Le Tribunal Administratif de Lyon a été saisi par M. A d’un recours pour excès de pouvoir contre le rejet implicite de sa demande de titre de séjour. En cours d’instance, la préfète de l’Ain lui a délivré une carte de séjour temporaire, rendant sans objet les conclusions à fin d’annulation et d’injonction. Le tribunal constate donc un non-lieu à statuer sur ces conclusions, sur le fondement de l’article R. 222-1 du code de justice administrative. Il condamne néanmoins l’État à verser 1 000 euros à l’avocate de M. A au titre de l’article 37 de la loi du 10 juillet 1991 et de l’article L. 761-1 du code de justice administrative.

Texte intégral

Vu la procédure suivante :

Par une requête enregistrée le 28 juillet 2024, M. B A, représenté par Me Delbes, demande au tribunal :

1°) d'annuler la décision implicite par laquelle la préfète de l'Ain a implicitement rejeté sa demande de titre de séjour ;

2°) d'enjoindre à la préfète de l'Ain une carte de séjour portant mention " vie privée et familiale " dans le mois qui suit la notification du jugement, sous astreinte de 100 euros par jour de retard ;

3°) de mettre à la charge de l'Etat une somme de 1 500 euros toutes taxes comprises au titre de l'article L 761-1 du code de justice administrative et de l'article 37 de la loi de 1991 relative à l'aide juridictionnelle, en lieu et place de l'aide juridictionnelle.

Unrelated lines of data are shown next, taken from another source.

Definition so_AddSingularBatch (batch : SingularBatch) (_ : Z) : stM SingularChannelOut Z := fun co =>
  if so_closed co then (co, Err (Errorf "already closed")) else
  match encode_batch (SingularData batch) with
  | Err e => (co, Err e)
  | Ok buf =>
      if MaxRLPBytesPerChannel <? so_rlpLength co + blen buf then
        (co, Err (Wrapf "could not add bytes to channel" ErrTooManyRLPBytes))
      else
        so_on (cmp_Write buf)
          (mkSingularOut (so_id co) (so_frame co) (so_rlpLength co + blen buf) (so_compress co) (so_closed co))
  end.

Definition so_ReadyBytes (co : SingularChannelOut) : Z := cmp_Len (so_compress co).

Definition so_Close : stM SingularChannelOut unit := fun co =>
  if so_closed co then (co, Err (Errorf "already closed"))
  else so_on cmp_Close (mkSingularOut (so_id co) (so_frame co) (so_rlpLength co) (so_compress co) true).

Definition so_OutputFrame (maxSize : Z) (co : SingularChannelOut) : SingularChannelOut * (bytes * Z * option go_error) :=
  if maxSize <? FrameV0OverHeadSize then (co, ([], 0, Some ErrMaxFrameSizeTooSmall)) else
  let f := createEmptyFrame (so_id co) (so_frame co) (so_ReadyBytes co) (so_closed co) maxSize in
  match so_on (cmp_ReadFull (blen (Data f))) co with
  | (co, Err e) => (co, ([], 0, Some e))
  | (co, Ok data) =>
      let f := set_Data data f in
      (mkSingularOut (so_id co) (so_frame co +₆₄ 1) (so_rlpLength co) (so_compress co) (so_closed co),
       (MarshalBinary f, FrameNumber f, if IsLast f then Some EOF else None))
  end.

#[global] Instance Singular_ChannelOut : ChannelOut SingularChannelOut := {
  co_ID := so_id;
  co_Reset := so_Reset;
  co_AddSingularBatch := so_AddSingularBatch;
  co_InputBytes := so_rlpLength;
  co_ReadyBytes := so_ReadyBytes;
  co_Flush := so_on cmp_Flush;
  co_FullErr := fun co => cmp_FullErr (so_compress co);
  co_Close := so_Close;
  co_OutputFrame := so_OutputFrame;
}.
(* ===== verification/SequencerSafety.v ===== *)
(** * What the sequencer promises

    The theorems about [Sequencer.v]: the batch in progress is always a
    segment of the Espresso ledger that belongs to its time window; the block
    made of a sealed batch is read back by the batcher as a batch that the
    verifier's rules accept; accepted Espresso batches are unique unless the
    timestamps of the ledger go back, for which there is an example. *)

From S2P Require Import Prelude Eth Frame Solabi SystemConfig Deposits Espresso L1Info EngineUpdate Attributes Batches EspressoRules SyncStart EngineQueue Pipeline ChannelOut Sequencer.

(** ** The Espresso ledger *)

Section Ledger.
Context `{EL : EspressoLib}.

Variable ledger : Z -> Header.

(** Block [n] says that it is number [n]. Nothing is assumed of the
    timestamps. *)
Record ledger_laws : Prop := {
  lg_height : forall n, is_u64 n -> hd_Height (ledger n) = n;
}.

(** [proves ns h p txs]: the proof shows that [txs] are the transactions of
    namespace [ns] in the block with header [h]. *)
Variable proves : Z -> Header -> NmtProof -> list bytes -> Prop.

(** A query service that answers from the ledger, as the one of
    [sequencer_test.go:328] does. A request for a window is answered with
    nothing at all while no block at or after its start exists, and from such
    a block on otherwise; the blocks it gives are consecutive and before the
    end of the window, and the next one, if it gives one, is not. *)
Record query_laws {Q : Type} `{!QueryService Q} : Prop := {
  ql_window : forall s e q q' w, FetchHeadersForWindow s e q = (q', Ok w) ->
    (wh_Prev w = None /\ wh_Window w = [] /\ wh_Next w = None) \/
    exists a n, first_at ledger s a /\ a + Z.of_nat n < 2 ^ 64 /\
      wh_Prev w = block_before ledger a /\ wh_Window w = segment ledger a n /\
      Forall (fun h => hd_Timestamp h < e) (wh_Window w) /\
      (wh_Next w = None \/ wh_Next w = Some (ledger (a + Z.of_nat n)) /\ e <= hd_Timestamp (ledger (a + Z.of_nat n)));
  ql_more : forall from e q q' w, 0 <= from -> FetchRemainingHeadersForWindow from e q = (q', Ok w) ->
    exists n, from + Z.of_nat n < 2 ^ 64 /\ wm_Window w = segment ledger from n /\
      Forall (fun h => hd_Timestamp h < e) (wm_Window w) /\
      (wm_Next w = None \/ wm_Next w = Some (ledger (from + Z.of_nat n)) /\ e <= hd_Timestamp (ledger (from + Z.of_nat n)));
  ql_txs : forall n ns q q' t, FetchTransactionsInBlock (ledger n) ns q = (q', Ok t) ->
    proves ns (ledger n) (tb_Proof t) (tb_Transactions t);
}.
End Ledger.

(** ** The batch in progress *)

Section Invariant.
Context `{EL : EspressoLib}.
Variable Keccak256Hash : bytes -> Hash.
Variable rlp_encode_jst : option L2BatchJustification -> res bytes.
Variable encode_deposit : DepositTx -> res bytes.
Variable noProof : NmtProof.
Variable cfg : Config.
Context {C : Type} `{!EngineControl C} {Q : Type} `{!QueryService Q}.
Variable ledger : Z -> Header.
Variable proves : Z -> Header -> NmtProof -> list bytes -> Prop.

#[local] Notation sequencer := (Sequencer (C := C) (Q := Q)).

(** The transactions of the blocks of a justification, block by block. *)
Definition contents (ns : Z) (bjs : list EspressoBlockJustification) (txss : list (list bytes)) : Prop :=
  Forall2 (fun bj txs => proves ns (bj_Header bj) (bj_Proof bj) txs) bjs txss.

(** The namespace of the rollup. *)
Definition namespace : Z := match L2ChainID cfg with Some id => u64 id | None => 0 end.

(** The batch has all the transactions of its blocks, with their proofs. *)
Definition batch_full (b : InProgressBatch) : Prop :=
  exists txss, ib_transactions b = concat txss /\ contents namespace (jst_Blocks (ib_jst b)) txss.

(** The batch was emptied by [sealEspressoBatch]. *)
Definition batch_emptied (b : InProgressBatch) : Prop :=
  complete b = true /\ ib_transactions b = [] /\ Forall (fun bj => bj_Proof bj = noProof) (jst_Blocks (ib_jst b)).

(** The blocks of the batch are the first [n] blocks of its window, which
    starts with block [a] of the ledger. *)
Record covers (a : Z) (n : nat) (b : InProgressBatch) : Prop := {
  cv_start : ib_windowStart b = l2_Time (ib_onto b) +₆₄ BlockTime cfg;
  cv_end : ib_windowEnd b = ib_windowStart b +₆₄ BlockTime cfg;
  cv_first : first_at ledger (ib_windowStart b) a;
  cv_range : a + Z.of_nat n < 2 ^ 64;
  cv_Prev : jst_Prev (ib_jst b) = block_before ledger a;
  cv_blocks : map bj_Header (jst_Blocks (ib_jst b)) = segment ledger a n;
  cv_inside : Forall (fun h => hd_Timestamp h < ib_windowEnd b) (segment ledger a n);
}.

(** Nothing is known of the window yet. *)
Record unstarted (b : InProgressBatch) : Prop := {
  us_start : ib_windowStart b = l2_Time (ib_onto b) +₆₄ BlockTime cfg;
  us_end : ib_windowEnd b = ib_windowStart b +₆₄ BlockTime cfg;
  us_jst : ib_jst b = {| jst_Blocks := []; jst_Prev := None; jst_Next := None |};
  us_txs : ib_transactions b = [];
}.

(** What the sequencer has of the window of its batch: nothing, or its blocks
    from the first one on, without a gap, and, when the batch is complete, the
    first block after the window as well. *)
Definition batch_wf (b : InProgressBatch) : Prop :=
  unstarted b \/
  exists a n, covers a n b /\
    (jst_Next (ib_jst b) = None \/
     jst_Next (ib_jst b) = Some (ledger (a + Z.of_nat n)) /\ ib_windowEnd b <= hd_Timestamp (ledger (a + Z.of_nat n))) /\
    (batch_full b \/ batch_emptied b).

(** The well-formed states: a batch is in progress in Espresso mode only. *)
Definition sequencer_wf (d : sequencer) : Prop :=
  match sq_espressoBatch d with
  | None => True
  | Some b => sq_mode d = ModeEspresso /\ batch_wf b
  end.

Context (LL : ledger_laws ledger) (QL : query_laws (Q := Q) ledger proves).
Lemma elem_of_delete_ne (q : list nat) k i j : q !! k = Some i -> j ∈ q -> j <> i -> j ∈ delete k q.
Proof.
  intros Hk Hj Hne. rewrite (delete_Permutation _ _ _ Hk) in Hj. apply elem_of_cons in Hj as [->|Hj]; done.
Qed.

(** A channel leaves the queue: it is done, or its blocks wait again. *)
Lemma manager_remove s added sent i ch : manager_ok s added sent -> cm_store s !! i = Some ch ->
  fully ch \/ bu_blocks (cn_builder ch) ⊆ cm_blocks s -> manager_ok (removePendingChannel i s) added sent.
Proof.
  intros [Hch Hcur Hq Htx Hk Ho] Hi Hor. unfold removePendingChannel.
  set (queue := match find_index i (cm_queue s) with None => _ | Some k => _ end).
  assert (Hsub : queue ⊆ cm_queue s /\ forall j, j ∈ cm_queue s -> j <> i -> j ∈ queue).
  { unfold queue. destruct (find_index i (cm_queue s)) as [k|] eqn:Ek; [|done].
    unfold find_index in Ek. apply fmap_Some in Ek as ([k' x] & Ek & ->). apply list_find_Some in Ek as (Hk' & <- & _).
    split; [|intros j; by apply elem_of_delete_ne]. intros j Hj. cbn in Hj.
    rewrite (delete_Permutation _ _ _ Hk'). by apply elem_of_cons; right. }
  destruct Hsub as [Hsub Hkeep].
  split; cbn; [done| |auto|done| |done].
  - intros j. case_bool_decide as Hc; [done|]. intros Hj. apply Hkeep; [auto|congruence].
  - intros b Hb. destruct (Hk b Hb) as [Hb0|(j & ch0 & Hj & Hin0 & Hjor)]; [by left|].
    destruct (decide (j = i)) as [->|Hne].
    + rewrite Hi in Hj. injection Hj as <-. destruct Hor as [Hf|Hs]; [|left; by apply Hs]. right. exists i, ch. by split_and!; [| |right].
    + right. exists j, ch0. split; [done|]. split; [done|]. destruct Hjor; [left; by apply Hkeep|by right].
Qed.
(** ** The rules every action obeys: [solver/rules.go] *)

Definition resultingPosition (game : gameState) (action : Action) : res Position :=
  parent ← index (gs_claims game) (ac_ParentIdx action);
  let parentPos := c_Position parent in
  Ok (if decide (ac_Type action = ActionTypeStep) then parentPos
      else if ac_IsAttack action then Attack parentPos
      else Defend parentPos).

(** A rule yields an error, or none; reading a claim that does not exist panics. *)
Definition parentMustExist (game : gameState) (action : Action) : res (option go_error) :=
  Ok (if (Z.of_nat (length (gs_claims game)) <=? ac_ParentIdx action) || (ac_ParentIdx action <? 0)
      then Some (Errorf "parent claim does not exist") else None).

Definition onlyStepAtMaxDepth (game : gameState) (action : Action) : res (option go_error) :=
  if decide (ac_Type action = ActionTypeStep) then Ok None
  else
    parent ← index (gs_claims game) (ac_ParentIdx action);
    Ok (if gs_depth game <=? u64 (Depth parent) then Some (Errorf "parent at max depth but attempting to move") else None).

Definition onlyMoveBeforeMaxDepth (game : gameState) (action : Action) : res (option go_error) :=
  if decide (ac_Type action = ActionTypeMove) then Ok None
  else
    parent ← index (gs_claims game) (ac_ParentIdx action);
    Ok (if u64 (Depth parent) <? gs_depth game then Some (Errorf "parent not at max depth but attempting to step") else None).

Definition doNotDuplicateExistingMoves (game : gameState) (action : Action) : res (option go_error) :=
  position ← resultingPosition game action;
  Ok (if IsDuplicate game (newClaim (ac_Value action) position (ac_ParentIdx action))
      then Some (Errorf "creating duplicate claim") else None).

Definition doNotDefendRootClaim (game : gameState) (action : Action) : res (option go_error) :=
  parent ← index (gs_claims game) (ac_ParentIdx action);
  Ok (if IsRoot parent && negb (ac_IsAttack action) then Some (Errorf "defending the root claim") else None).

Definition rules : list (gameState -> Action -> res (option go_error)) :=
  [parentMustExist; onlyStepAtMaxDepth; onlyMoveBeforeMaxDepth; doNotDuplicateExistingMoves; doNotDefendRootClaim].

(** [errors.Join] of what the rules say. *)
Fixpoint run_rules (rs : list (gameState -> Action -> res (option go_error))) (game : gameState) (action : Action) : res (list go_error) :=
  match rs with
  | [] => Ok []
  | rule :: rs => e ← rule game action; errs ← run_rules rs game action; Ok (match e with Some e => e :: errs | None => errs end)
  end.

Definition checkRules (game : gameState) (action : Action) : res (list go_error) := run_rules rules game action.
End Game.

Par un mémoire en défense enregistré le 5 février 2025, la préfète de l'Ain conclut au non-lieu à statuer sur la requête, l'intéressé s'étant vu remettre une carte de séjour temporaire le 14 novembre 2024.

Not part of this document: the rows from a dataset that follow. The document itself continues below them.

(* ===== verification/Challenger.v ===== *)
(** * The agent that plays the fault dispute game

    [op-challenger/game/fault]: reading the claims from the contract
    ([loader.go]), acting and resolving ([agent.go]), the life of a player
    ([player.go]), and the trace providers that need no other program
    ([trace/split], [trace/alphabet], [trace/outputs]). *)

From S2P Require Import Prelude Eth Dispute.

(** ** The chain

    What the contract calls answer and what the transactions do, over a state
    [W] of the chain: the view functions of the contract that
    [MinimalFaultDisputeGameCaller] has, and the transactions of [Responder]
    and [OracleUpdater]. A transaction that reverts after it was published is
    no error for the responder. *)

Inductive GameStatus := GameStatusInProgress | GameStatusChallengerWon | GameStatusDefenderWon.
#[export] Instance GameStatus_eq_dec : EqDecision GameStatus.
Proof. solve_decision. Defined.

(** What [ClaimData] of the contract answers. *)
Record OnchainClaim := mkOnchainClaim {
  oc_ParentIndex : Z;
  oc_Countered : bool;
  oc_Claim : Hash;
  oc_Position : Z;
  oc_Clock : Z;
}.

Class Chain (W : Type) := {
  ch_Status : stM W GameStatus;
  ch_ClaimDataLen : stM W Z;
  ch_ClaimData : Z -> stM W OnchainClaim;
  ch_ABSOLUTEPRESTATE : stM W Hash;
  ch_CallResolve : stM W GameStatus;
  ch_Resolve : stM W unit;
  ch_CallResolveClaim : Z -> stM W unit;
  ch_ResolveClaim : Z -> stM W unit;
  ch_PerformAction : Action -> stM W unit;
  ch_UpdateOracle : PreimageOracleData -> stM W unit;
}.

Section Challenger.
Variable Keccak256Hash : bytes -> Hash.
Context {W : Type} `{!Chain W}.

(** ** [loader.go] *)

(** The claim of an answer; [Clock.Uint64()] keeps the low 64 bits, the
    timestamp. *)
Definition hydrate (arrIndex : Z) (fetchedClaim : OnchainClaim) : Claim :=
  {| c_Data := {| cd_Value := oc_Claim fetchedClaim; cd_Position := NewPositionFromGIndex (oc_Position fetchedClaim) |};
     c_Countered := oc_Countered fetchedClaim;
     c_Clock := u64 (oc_Clock fetchedClaim);
     c_ContractIndex := arrIndex;
     c_ParentContractIndex := oc_ParentIndex fetchedClaim |}.

Definition fetchClaim (arrIndex : Z) : stM W Claim :=
  fetchedClaim ← ch_ClaimData arrIndex;
  mret (hydrate arrIndex fetchedClaim).

Fixpoint fetch_claims (n : nat) (i : Z) : stM W (list Claim) :=
  match n with
  | O => mret []
  | S n => claim ← fetchClaim i; claimList ← fetch_claims n (i + 1); mret (claim :: claimList)
  end.

Definition FetchClaims : stM W (list Claim) :=
  claimCount ← ch_ClaimDataLen;
  fetch_claims (Z.to_nat (u64 claimCount)) 0.

(** ** [agent.go] *)

Variable trace : TraceProvider.
Variable maxDepth : Z.
Variable agreeWithProposedOutput : bool.

Definition shouldResolve (status : GameStatus) : bool :=
  let expected := if agreeWithProposedOutput then GameStatusChallengerWon else GameStatusDefenderWon in
  bool_decide (expected = status).

Definition errNoResolvableClaims : go_error := Errorf "no resolvable claims".

(** The claims whose resolution would succeed. *)
Fixpoint resolvable (claims : list Claim) : W -> W * list Z := fun w =>
  match claims with
  | [] => (w, [])
  | claim :: claims =>
      let '(w, r) := ch_CallResolveClaim (u64 (c_ContractIndex claim)) w in
      let '(w, rest) := resolvable claims w in
      (w, if is_ok r then c_ContractIndex claim :: rest else rest)
  end.

(** The transactions are sent concurrently; [schedule] is the order in which
    they take effect. An error is only logged. *)
Variable schedule : list Z -> list Z.

Fixpoint resolve_all (idxs : list Z) (w : W) : W :=
  match idxs with
  | [] => w
  | claimIdx :: idxs => resolve_all idxs (ch_ResolveClaim (u64 claimIdx) w).1
  end.

Definition tryResolveClaims : stM W unit := fun w =>
  match FetchClaims w with
  | (w, Err e) => (w, Err (wrap_err (Wrapf "failed to fetch claims") e))
  | (w, Ok claims) =>
      if bool_decide (claims = []) then (w, Err errNoResolvableClaims)
      else
        let '(w, resolvableClaims) := resolvable claims w in
        if bool_decide (resolvableClaims = []) then (w, Err errNoResolvableClaims)
        else (resolve_all (schedule resolvableClaims) w, Ok tt)
  end.

(** The loop of [resolveClaims]; [None] when it has not ended within the fuel. *)
Fixpoint resolveClaims (fuel : nat) (w : W) : option (W * res unit) :=
  match fuel with
  | O => None
  | S fuel =>
      match tryResolveClaims w with
      | (w, Ok _) => resolveClaims fuel w
      | (w, Err e) => Some (w, if bool_decide (e = errNoResolvableClaims) then Ok tt else Err e)
      end
  end.

Definition tryResolve (fuel : nat) (w : W) : option (W * bool) :=
  match resolveClaims fuel w with
  | None => None
  | Some (w, Err _) => Some (w, false)
  | Some (w, Ok _) =>
      Some match ch_CallResolve w with
           | (w, Err _) => (w, false)
           | (w, Ok status) =>
               if bool_decide (status = GameStatusInProgress) then (w, false)
               else if negb (shouldResolve status) then (w, true)
               else ((ch_Resolve w).1, true)
           end
  end.

Definition newGameFromContracts : stM W gameState := fun w =>
  match FetchClaims w with
  | (w, Err e) => (w, Err (wrap_err (Wrapf "failed to fetch claims") e))
  | (w, Ok claims) =>
      if bool_decide (claims = []) then (w, Err (Errorf "no claims"))
      else (w, Ok (NewGameState Keccak256Hash agreeWithProposedOutput claims (u64 maxDepth)))
  end.

(** The loop that performs the actions: a failed oracle update ends it, a
    failed action does not. *)
Fixpoint perform (actions : list Action) : stM W unit := fun w =>
  match actions with
  | [] => (w, Ok tt)
  | action :: actions =>
      match (match ac_OracleData action with Some data => ch_UpdateOracle data w | None => (w, Ok tt) end) with
      | (w, Err e) => (w, Err (wrap_err (Wrapf "failed to load oracle data") e))
      | (w, Ok _) => perform actions (ch_PerformAction action w).1
      end
  end.

(** [Act]; the errors of [CalculateNextActions] are only logged. *)
Definition Act (fuel : nat) (w : W) : option (W * res unit) :=
  match tryResolve fuel w with
  | None => None
  | Some (w, true) => Some (w, Ok tt)
  | Some (w, false) =>
      Some match newGameFromContracts w with
           | (w, Err e) => (w, Err (wrap_err (Wrapf "create game from contracts") e))
           | (w, Ok game) =>
               match CalculateNextActions Keccak256Hash trace maxDepth game with
               | Err e => (w, Err e)
               | Ok (actions, _) => perform actions w
               end
           end
  end.

(** ** [player.go] *)

(** [ProgressGame] on the status the player remembers. *)
Definition ProgressGame (fuel : nat) (status : GameStatus) (w : W) : option (W * GameStatus) :=
  if negb (bool_decide (status = GameStatusInProgress)) then Some (w, status)
  else
    match Act fuel w with
    | None => None
    | Some (w, _) =>
        Some match ch_Status w with
             | (w, Err _) => (w, GameStatusInProgress)
             | (w, Ok status) => (w, status)
             end
    end.

Definition ValidateAbsolutePrestate : stM W unit := fun w =>
  match tp_AbsolutePreStateCommitment trace with
  | Err e => (w, Err (wrap_err (Wrapf "failed to get the trace provider's absolute prestate") e))
  | Ok providerPrestateHash =>
      match ch_ABSOLUTEPRESTATE w with
      | (w, Err e) => (w, Err (wrap_err (Wrapf "failed to get the onchain absolute prestate") e))
      | (w, Ok onchainPrestate) =>
          if bool_decide (providerPrestateHash = onchainPrestate) then (w, Ok tt)
          else (w, Err (Errorf "trace provider's absolute prestate does not match onchain absolute prestate"))
      end
  end.
End Challenger.

(** ** Trace providers *)

(** [trace/split/provider.go] *)
Section Split.
Variable topProvider bottomProvider : TraceProvider.
Variable topDepth : Z.

Definition providerForDepth (depth : Z) : Z * TraceProvider :=
  if depth <=? topDepth then (0, topProvider) else (topDepth, bottomProvider).

Definition split_Get (pos : Position) : res Hash :=
  let '(ancestorDepth, provider) := providerForDepth (u64 (ps_depth pos)) in
  relativePosition ← RelativeToAncestorAtDepth pos ancestorDepth;
  tp_Get provider relativePosition.

Definition split_GetStepData (pos : Position) : res StepInput :=
  let '(ancestorDepth, provider) := providerForDepth (u64 (ps_depth pos)) in
  relativePosition ← RelativeToAncestorAtDepth pos ancestorDepth;
  tp_GetStepData provider relativePosition.

Definition SplitTraceProvider : TraceProvider := {|
  tp_Get := split_Get;
  tp_GetStepData := split_GetStepData;
  tp_AbsolutePreState := tp_AbsolutePreState bottomProvider;
  tp_AbsolutePreStateCommitment := tp_AbsolutePreStateCommitment bottomProvider;
|}.
End Split.

(** [trace/alphabet/provider.go]. The state is the trace cut into letters. *)
Section Alphabet.
Variable Keccak256Hash : bytes -> Hash.
Variable state : list bytes.
Variable depth : Z.

Definition VMStatusInvalid : Z := 1.
Definition VMStatusUnfinished : Z := 3.
Definition ErrIndexTooLarge : go_error := Errorf "index is larger than the maximum index".

(** [uint64(1 << depth)], and the conversion to [int64] where it is used. *)
Definition maxLen : Z := u64 (Z.shiftl 1 depth).
Definition int64_ (x : Z) : Z := (x + 2 ^ 63) mod 2 ^ 64 - 2 ^ 63.

Definition alphabet_AbsolutePreState : bytes := zeros 31 ++ [96].

Definition LetterToBytes (letter : bytes) : res bytes :=
  b ← index letter 0;
  Ok (zeros 31 ++ [b]).

(** [FillBytes] panics when the number does not fit. *)
Definition BuildAlphabetPreimage (i : Z) (letter : bytes) : res bytes :=
  if 2 ^ 256 <=? i then Err (GoPanic "math/big: buffer too small to fit value")
  else bs ← LetterToBytes letter; Ok (put_be 32 i ++ bs).

(** The call of itself is for the end of the trace, and calls itself no more. *)
Fixpoint alphabet_step (calls : nat) (i : Position) : res StepInput :=
  traceIndex ← TraceIndex i depth;
  if traceIndex =? 0 then Ok (alphabet_AbsolutePreState, [], None)
  else
    let traceIndex := traceIndex - 1 in
    if int64_ maxLen <=? traceIndex then Err ErrIndexTooLarge
    else if Z.of_nat (length state) <=? traceIndex then
      match calls with
      | O => Err (GoPanic "stack overflow")
      | S calls => alphabet_step calls (NewPosition depth (Z.of_nat (length state)))
      end
    else
      letter ← index state (u64 traceIndex);
      preimage ← BuildAlphabetPreimage traceIndex letter;
      Ok (preimage, [], None).

Definition alphabet_GetStepData (i : Position) : res StepInput := alphabet_step 1 i.

(** Writing the status into the first byte of a hash. *)
Definition set_status (status : Z) (h : Hash) : Hash := status :: tail h.

Definition alphabetStateHash (st : bytes) : Hash := set_status VMStatusInvalid (Keccak256Hash st).

Definition alphabet_Get (i : Position) : res Hash :=
  ti ← TraceIndex i depth;
  '(claimBytes, _, _) ← alphabet_GetStepData (NewPosition depth (ti + 1));
  Ok (alphabetStateHash claimBytes).

Definition AlphabetTraceProvider : TraceProvider := {|
  tp_Get := alphabet_Get;
  tp_GetStepData := alphabet_GetStepData;
  tp_AbsolutePreState := Ok alphabet_AbsolutePreState;
  tp_AbsolutePreStateCommitment := Ok (set_status VMStatusUnfinished (Keccak256Hash alphabet_AbsolutePreState));
|}.
End Alphabet.

(** [trace/outputs/provider.go]. [OutputAtBlock] is the RPC of a rollup node. *)
Section Outputs.
Variable OutputAtBlock : Z -> res Hash.
Variable prestateBlock poststateBlock gameDepth : Z.

Definition outputs_Get (pos : Position) : res Hash :=
  traceIndex ← TraceIndex pos gameDepth;
  if negb (bool_decide (is_u64 traceIndex)) then Err (Errorf "trace index is greater than max uint64")
  else
    let outputBlock := traceIndex +₆₄ prestateBlock +₆₄ 1 in
    let outputBlock := if poststateBlock <? outputBlock then poststateBlock else outputBlock in
    OutputAtBlock outputBlock.

Definition OutputTraceProvider : TraceProvider := {|
  tp_Get := outputs_Get;
  tp_GetStepData := fun _ => Err (Errorf "GetStepData not supported");
  tp_AbsolutePreState := Err (Errorf "AbsolutePreState not supported");
  tp_AbsolutePreStateCommitment := OutputAtBlock prestateBlock;
|}.
End Outputs.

M. B A a été admis au bénéfice de l'aide juridictionnelle totale par une décision du 28 juin 2024.

Vu la décision attaquée et les autres pièces du dossier.

Vu :

- le code de l'entrée et du séjour des étrangers et du droit d'asile ;

- le code de justice administrative.

Considérant ce qui suit :

1. Aux termes de l'article R. 222-1 du code de justice administrative : " () les présidents de formation de jugement des tribunaux () peuvent, par ordonnance : 3° Constater qu'il n'y a pas lieu de statuer sur une requête ; () 5° Statuer sur les requêtes qui ne présentent plus à juger des questions autres que la condamnation prévue à l'article L. 761-1 ou la charge des dépens ; () ".

2. Postérieurement à l'introduction de la présente requête, la préfète de l'Ain a décidé de délivrer à M. A une carte de séjour temporaire valable du 14 novembre 2024 au 13 novembre 2025. Dans ces conditions, les conclusions à fin d'annulation et d'injonction sous astreinte présentées par M. A ont perdu leur objet. Par suite, il n'y a plus lieu d'y statuer.

3. M. A étant admis au bénéfice de l'aide juridictionnelle totale, son avocat peut se prévaloir des dispositions de l'article L. 761-1 du code de justice administrative et de l'article 37 de la loi du 10 juillet 1991. Il y a lieu, dans les circonstances de l'espèce, sous réserve que Me Delbes, avocate du requérant, renonce à percevoir la somme correspondant à la part contributive de l'État à l'aide juridictionnelle, de mettre à la charge de l'État le versement à Me Delbes de la somme de 1 000 euros.

O R D O N N E :

Article 1er : Il n'y a plus lieu de statuer sur les conclusions de la requête aux fins d'annulation et d'injonction sous astreinte présentées par M. A.

Article 2 : L'Etat versera à Me Delbes une somme de 1 000 euros en application de l'article 37 de la loi du 10 juillet 1991, sous réserve que Me Delbes renonce à percevoir la somme correspondant à la part contributive de l'État à l'aide juridictionnelle.

Article 3 : La présente ordonnance sera notifiée à M. B A, à Me Delbes et à la préfète de l'Ain.

Fait à Lyon, le 13 février 2025.

La présidente,

P. Dèche

La République mande et ordonne à la préfète de l'Ain, en ce qui la concerne ou à tous commissaires de justice à ce requis en ce qui concerne les voies de droit commun contre les parties privées de pourvoir à l'exécution de la présente décision.